Alasan di Negara Maju Dengan Tingkat Kesehatan yang
Lebih Tinggi Masih Terdapat Kasus KLB Keracunan Pangan
Pada negara maju, terdapat penyakit bawaan pada makanan
dan penanganan yang kurang tepat. Berdasarkan data statistik penyakit bawaan makanan,
60% dari kasus KLB keracunan
pangan di negara maju disebabkan buruknya
teknik penanganan makanan dan terkontaminasi pada saat disajikan di Tempat
Pengelolaan Makanan (TPM). Kebersihan penjamah makanan merupakan kunci
keberhasilan dalam pengolahan makanan yang aman dan sehat. Penjamah makanan
adalah orang yang bekerja pada suatu usaha atau kegiatan di bidang makanan (Karla, 1960). Hal Tersebut yang Memicu Terjadinya KLB Keracunan
Pangan di Negara Maju Dengan Tingkat Kesehatan yang Lebih Tinggi. Masyarakat negara maju memiliki kebiasaan untuk makan
di luar rumah dan gaya hidup yang gemar mengonsumsi makanan siap saji (Arisman,
2008). Kebiasaan mengonsumsi makanan di luar rumah menyebabkan beberapa orang
mengonsumsi makanan yang sama dimana konsumen tidak mengontrol secara langsung
keamanan dari makanannya. Makanan siap saji memiliki tingkat keamanan yang
rendah karena minimnya proses pengolahan. Pada
negara maju, terdapat pemantauan pada
industri besar dan pedagang eceran makanan,
sehingga pasokan makanan di negara maju pada umumnya aman dari zat kimia (WHO,1992).
Selain itu, perdagangan bebas tingkat regional dan
internasional juga dapat menyebabkan KLB keracunan pangan lintas wilayah.

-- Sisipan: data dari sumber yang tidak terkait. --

(** In the catalog the services that are not zone-scoped are the
    account-scoped ones. *)
Lemma resolved_account_filter level services svcs :
  Forall2 (resolves level) services svcs →
  List.filter (λ svc, negb (is_zone svc)) svcs = List.filter is_account svcs.
Proof.
  induction 1 as [|s svc services svcs [Hs _] _ IH]; simpl; [done|].
  rewrite IH. apply Services_entry_facts in Hs as (_ & _ & Hscope & _).
  unfold is_zone, is_account. by destruct Hscope as [-> | ->].
Qed.

(** C1: a call of [GenerateMulti] that passes validation sends one request
    whose policies are the zone policy (present when a zone-scoped service
    was requested) followed by the account policy (present when an
    account-scoped one was): at most one of each, two policies exactly when
    the request mixes both classes.  Each policy grants the identifiers of
    its group's services in the order requested, each service contributing
    its level-filtered permissions in catalog order. *)
Theorem GenerateMulti_policies g services scope level w r w' :
  GenerateMulti g services scope level w = (r, w') →
  submitted r = true →
  ∃ svcs name zonePolicies accountPolicies,
    Forall2 (λ s svc, Services !! lookup_key s = Some svc) services svcs
    ∧ emitted w w' = [cloudflare.mkToken name (zonePolicies ++ accountPolicies)]
    ∧ match List.filter is_zone svcs with
      | [] => zonePolicies = []
      | svc0 :: _ =>
          ∃ resources,
            buildResources g svc0 scope = Ok resources
            ∧ zonePolicies
              = [cloudflare.mkPolicies "allow" resources
                   (permission_ids (strings.ToLower level)
                      (List.filter is_zone svcs))]
      end
    ∧ match List.filter is_account svcs with
      | [] => accountPolicies = []
      | svc0 :: _ =>
          ∃ resources,
            buildResources g svc0 scope = Ok resources
            ∧ accountPolicies
              = [cloudflare.mkPolicies "allow" resources
                   (permission_ids (strings.ToLower level)
                      (List.filter is_account svcs))]
      end
    ∧ length zonePolicies ≤ 1
    ∧ length accountPolicies ≤ 1
    ∧ (length (zonePolicies ++ accountPolicies) = 2
       ↔ List.filter is_zone svcs ≠ [] ∧ List.filter is_account svcs ≠ []).
Proof.
  intros Hrun Hsub.
  apply GenerateMulti_run in Hrun as [[Hlocal _]|(_ & Hlevel & Hsent)];
    [congruence|].
  destruct Hsent as (svcs & zonePolicies & policies & Hall & Hz & Ha & Hrecv).
  rewrite (resolved_account_filter _ _ _ Hall) in Ha.
  apply GenerateMulti_policy_Ok in Hz as (zp & -> & Hzp).
  apply GenerateMulti_policy_Ok in Ha as (ap & -> & Hap). simpl in *.
  exists svcs. eexists. exists zp, ap.
  split. { eapply Forall2_impl; [exact Hall|]. by intros s svc [Hs _]. }
  split. { by apply emitted_one. }
  split; [done|]. split; [done|].
  destruct (List.filter is_zone svcs) as [|z0 zs];
    destruct (List.filter is_account svcs) as [|a0 accs].
  - subst. simpl. repeat split; try lia; intros []; done.
  - destruct Hap as (? & _ & ->). subst. simpl.
    repeat split; try lia; intros []; done.
  - destruct Hzp as (? & _ & ->). subst. simpl.
    repeat split; try lia; intros []; done.
  - destruct Hzp as (? & _ & ->). destruct Hap as (? & _ & ->). simpl.
    repeat split; try lia; done.
Qed.

End Policies.

(** ** God mode *)

Section GodModeFacts.

Context `{!strings.Unicode}.

Lemma deriveScope_find scopes :
  deriveScope scopes
  = match List.find class_hint scopes with
    | Some s => if strings.Contains s "zone" then "zone" else "account"
    | None => ""
    end.
Proof.
  induction scopes as [|s scopes IH]; simpl; [done|].
  unfold class_hint at 1.
  destruct (strings.Contains s "zone") eqn:Hz; simpl; [by rewrite Hz|].
  destruct (strings.Contains s "account"); simpl; [by rewrite Hz | done].
Qed.

Lemma deriveScope_no_hint scopes :
  Forall (λ s, class_hint s = false) scopes → deriveScope scopes = "".
Proof.
  intros Hall. rewrite deriveScope_find.
  destruct (List.find class_hint scopes) as [s|] eqn:Hfind; [|done].
  apply find_some in Hfind as [Hin Hs].
  rewrite Forall_forall in Hall. apply list_elem_of_In, Hall in Hin. congruence.
Qed.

Contohnya, KLB keracunan pangan oleh shigellosis di beberapa negara Eropa Utara
akibat lobak impor dari Spanyol.
Alasan lain terjadinya KLB keracunan pangan di negara
maju juga dapat disebabkan oleh bioterorsime, yang dipicu
oleh peristiwa 9 November di Amerika. Permasalahan KLB keracunan pangan umumnya disebabkan oleh kontaminasi
yang tidak disengaja. Namun, bioterorisme ini lebih
fokus pada kontaminasi pangan
yang sengaja dilakukan oleh orang-orang yang berniat menyebarkan teror. Permasalahan ini belum
mencuat di Indonesia. Namun, bagi
Industri yang melakukan ekspor ke negara maju (Amerika, Australia dan lain-lain) harus mengikuti
ketentuan-ketentuan tambahan yang berkaitan dengan upaya mengurangi kemungkinan
terjadinya bioterorisme (Hariyadi, 2008).
REFERENSI
Hariyadi
P. 2007. Isu Terkini Terkait Dengan Keamanan Pangan Pangan. SEAFAST Center,
IPB.
Arisman.
2008. Buku Ajar Ilmu Gizi Keracunan Makanan. Jakarta: Penerbit Buku Kedokteran
EGC.
BPOM
RI. 2013. Laporan Tahunan 2013 Badan Pengawas Obat dan Makanan RI. Jakarta:
BPOM RI.
WHO.
1992. Toxic oil syndrome. WHO Regional Publications, European Series 42.
Karla
L. 1980. Quantity Food Sanitation. New York: John Wiley & Sons Inc.
Siagian
A. 2002. Mikroba Patogen Pada Makanan Dan Sumber Pencemarannya. Fakultas
Kesehatan Masyarakat, Universitas Sumatera Utara.